As people become increasingly concerned about the environment and what we humans are doing to dirty it, a rising number of individuals are seeking for methods to live more sustainably. Grover, a startup that has built a business around enticing people to buy and eventually discard fewer consumer electronics such as phones, monitors, and electric scooters by offering them attractive subscriptions to use their stock of new or used gadgets instead, has announced a large round of funding to expand its business.
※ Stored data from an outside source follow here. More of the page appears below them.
(* ===== verification/DoctorCheck.v ===== *)
(** * Network Doctor: probes, checks and reports

    crates/lattice-doctor/src/probe.rs, check.rs and lib.rs: the typed probe
    requests and responses, the nodes of the diagnostic DAG with their
    dependencies, confidence, budget and report. *)

From S2P Require Import Prelude Time F64.

(** ** lib.rs *)
Inductive DoctorError :=
  | InvalidConfidence
  | InvalidBudget (what : string)
  | InvalidConfig (what : string)
  | InvalidSymptom (what : string)
  | InvalidApproval.

(** The injected time source: reading it may move the world on. *)
Class Clock (W : Type) := now : M W DateTime.

(** ** probe.rs *)
Definition MAX_PROBE_TIMEOUT_MS : Z := 10000.

Inductive ProbeRequest :=
  | ReqCollectorStatus
  | ReqLinkStatus (interface : string)
  | ReqIpConfig (interface : string)
  | ReqArpProbe (interface address : string)
  | ReqWifiMetrics (interface : string)
  | ReqPing (target : string) (payload_bytes : Z) (dont_fragment : bool)
  | ReqDnsQuery (resolver name : string)
  | ReqRouteTable
  | ReqRouterStatus
  | ReqReachIp (address : string) (port : Z).

Inductive LeaseState := LeaseStatic | LeaseValid | LeaseExpired | LeaseMissing.
Inductive DnsFailureReason := DnsTimeout | DnsRefused | DnsServFail | DnsNoAnswer.

Record RouteEntry := {
  re_interface : string;
  re_gateway : string;
  re_is_vpn : bool;
  re_metric : Z
}.

Inductive ProbeResponse :=
  | RespCollectorStatus (privileged capture_ok worker_running : bool)
  | RespLinkStatus (up : bool) (speed_mbps : option Z)
  | RespIpConfig (address : option string) (lease : LeaseState)
  | RespArpProbe (responding_macs : list string)
  | RespWifiMetrics (wireless : bool) (rssi_dbm : option Z) (retry_percent : option f64)
  | RespPingReply (rtt_ms : f64)
  | RespPingTimeout
  | RespFragmentationNeeded (next_hop_mtu : Z)
  | RespDnsAnswer (addresses : list string) (latency_ms : f64)
  | RespDnsFailure (reason : DnsFailureReason)
  | RespRouteTable (default_routes : list RouteEntry)
  | RespRouterStatus (responsive : bool) (uptime_seconds : option Z)
  | RespReachable (latency_ms : f64)
  | RespUnreachable.

Inductive ProbeError :=
  | ProbeTimeout
  | ProbeUnsupported
  | ProbeTransportFailed (what : string).

(** The [Display] texts of [ProbeError]. *)
Definition probe_error_to_string (e : ProbeError) : string :=
  match e with
  | ProbeTimeout => "probe timed out at the transport layer"
  | ProbeUnsupported => "probe kind is unsupported on this platform"
  | ProbeTransportFailed what => "probe transport failed: " +:+ what
  end.

Record Probe := { pr_request : ProbeRequest; pr_timeout_ms : Z }.

(** The transport every probe goes through. *)
Class ProbeTransport (W : Type) := probe : Probe -> M W (result ProbeResponse ProbeError).

(** The in-memory transport: answers from a handler and logs every probe. *)
Record FakeProbeTransport := {
  fake_handler : ProbeRequest -> result ProbeResponse ProbeError;
  fake_log : list Probe
}.

Definition fake_new (h : ProbeRequest -> result ProbeResponse ProbeError) : FakeProbeTransport :=
  {| fake_handler := h; fake_log := [] |}.

Definition fake_probe (p : Probe) : M FakeProbeTransport (result ProbeResponse ProbeError) :=
  fun w => (fake_handler w (pr_request p),
            {| fake_handler := fake_handler w; fake_log := fake_log w ++ [p] |}).
#[global] Instance fake_probe_transport : ProbeTransport FakeProbeTransport := fake_probe.

(** ** check.rs *)
Inductive CheckKind :=
  | CollectorHealth | AdapterLink | AddressDhcp | DuplicateIp | WifiQuality | Gateway
  | RouterHealth | LossLatency | Mtu | Dns | RouteVpn | InternetReachability.
#[global] Instance CheckKind_eq_dec : EqDecision CheckKind.
Proof. solve_decision. Defined.

Definition EXECUTION_ORDER : list CheckKind :=
  [CollectorHealth; AdapterLink; AddressDhcp; DuplicateIp; WifiQuality; Gateway;
   RouterHealth; LossLatency; Mtu; Dns; RouteVpn; InternetReachability].

Definition dependencies (k : CheckKind) : list CheckKind :=
  match k with
  | CollectorHealth => []
  | AdapterLink => [CollectorHealth]
  | AddressDhcp | WifiQuality => [AdapterLink]
  | DuplicateIp | Gateway => [AddressDhcp]
  | RouterHealth | LossLatency | Mtu | Dns => [Gateway]
  | RouteVpn => [Dns]
  | InternetReachability => [AddressDhcp]
  end.

Record Confidence := { basis_points : Z }.
Definition CONF_LOW : Confidence := {| basis_points := 4000 |}.
Definition CONF_MEDIUM : Confidence := {| basis_points := 7000 |}.
Definition CONF_HIGH : Confidence := {| basis_points := 9500 |}.

Definition confidence_try_new (bps : Z) : result Confidence DoctorError :=
  if 10000 <? bps then Err InvalidConfidence else Ok {| basis_points := bps |}.

Inductive Metric :=
  | CollectorPrivileged | CaptureHealthy | WorkerRunning | LinkUp | LinkSpeedMbps
  | AddressPresent | LeaseValidMetric | ConflictingMacCount | RssiDbm | RetryPercent | RttMs
  | LossPercent | DnsLatencyMs | ResolverFailureCount | DefaultRouteCount | RouterResponsive
  | PassingMtuBytes | FailingMtuBytes | ReachabilitySuccess.
#[global] Instance Metric_eq_dec : EqDecision Metric.
Proof. solve_decision. Defined.

Inductive Unit := Milliseconds | Percent | Dbm | Bytes | MegabitsPerSecond | Count | Boolean.

Record Measurement := {
  m_metric : Metric;
  m_value : f64;
  m_unit : Unit;
  m_observed_at : DateTime
}.

Inductive SkipReason :=
  | DependencyFailed (dependency : CheckKind)
  | DependencySkipped (dependency : CheckKind)
  | BudgetExhausted.

Inductive CheckStatus :=
  | Passed
  | Failed
  | Skipped (because : SkipReason).

Inductive ResolverOutcome :=
  | Answered (latency_ms : f64)
  | ResolverFailed (reason : DnsFailureReason)
  | Unavailable (error : string).

Record ResolverEvidence := {
  rv_resolver : string;
  rv_independent : bool;
  rv_outcome : ResolverOutcome
}.

Inductive CheckDetail :=
  | DetProbeFailure (error : string)
  | DetCollector (privileged capture_ok worker_running : bool)
  | DetLink (up : bool)
  | DetAddress (address : option string) (lease : LeaseState)
  | DetDuplicateIp (address : string) (macs : list string)
  | DetWifi (wireless : bool) (rssi_dbm : option Z) (retry_percent : option f64)
  | DetGatewayPing (sent received : Z)
  | DetRouter (responsive : bool)
  | DetLossLatency (loss_percent : f64) (median_rtt_ms : option f64)
  | DetMtu (largest_passing_bytes smallest_failing_bytes : option Z)
  | DetDns (resolvers : list ResolverEvidence)
  | DetRoute (default_routes : list RouteEntry) (vpn_conflict : bool)
  | DetInternet (reachable lan_ok : bool).

Record CheckResult := {
  cr_kind : CheckKind;
  cr_status : CheckStatus;
  cr_evidence : list Measurement;
  cr_confidence : Confidence;
  cr_detail : option CheckDetail
}.

Record DiagnosticBudget := { max_probes : Z; per_probe_timeout_ms : Z }.

Definition budget_new (mp timeout : Z) : result DiagnosticBudget DoctorError :=
  if mp =? 0 then Err (InvalidBudget "max_probes must be at least 1")
  else if (timeout =? 0) || (MAX_PROBE_TIMEOUT_MS <? timeout)
  then Err (InvalidBudget "per_probe_timeout_ms must be in 1..=10000")
  else Ok {| max_probes := mp; per_probe_timeout_ms := timeout |}.

Record DiagnosticReport := {
  rp_started_at : DateTime;
  rp_finished_at : DateTime;
  rp_budget : DiagnosticBudget;
  rp_probes_used : Z;
  rp_budget_exhausted : bool;
  rp_checks : list CheckResult
}.

Definition report_check (r : DiagnosticReport) (k : CheckKind) : option CheckResult :=
  iter_find (fun c => bool_decide (cr_kind c = k)) (rp_checks r).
The Berlin-based company has raised $330 million — $110 million in equity and $220 million in debt — which it plans to use to expand its device stock as it prepares for increased user growth; build out more tools and financial services to personalize the experience for individuals in order to encourage more business on its platform through schemes like loyalty programs; and drive deeper into big markets like the United States.
Co-Investor Partners, Korelya Capital, LG, Mirae Asset Group, and prior backers Viola Fintech, Assurant, and coparion are heading the equity component of the Series C, with previous backers Viola Fintech, Assurant, and coparion also participating. The debt is provided by Fasanara Capital. The debt-to-equity ratio is common for a firm growing a leasing business, and it’s the same strategy Grover used to fund $71 million for its Series B round a year ago. Grover is valued at over $1 billion, according to the corporation.
Grover has been steadily growing in recent years, with CEO and founder Michael Cassau claiming that in the last year, Grover doubled subscriptions and business across its footprint of Germany, Austria, the Netherlands, Spain, and, most recently, the United States, with half a million items in its catalog available for subscription, 2 million registered users, and 250,000 active customers (some are subscribing to use more than one gadget). This expansion has been fueled by a number of market dynamics.
The first is a push for more sustainability and a new appreciation for the so-called “circular economy” approach, which was sparked not only by heightened awareness of environmental issues but also by a shift toward mutual support during COVID-19, when many people were communicating (sometimes for the first time) with those living nearby, sharing resources to get through the pandemic’s difficulties. Those resources were sometimes used things that were passed on or sold inexpensively to others; for many individuals, it opened the door to a new way of thinking.
A second trend, a tightening in the global economy, which driven consumers to contemplate spending less on some discretionary things, has accelerated this collective shift. In an interview with TechCrunch, Cassau said, “We see ourselves as simplifying access to a chunk of your money.” And the idea of spreading out the cost of a good that has been used but is still in good condition appears to be more appealing now than it was previously.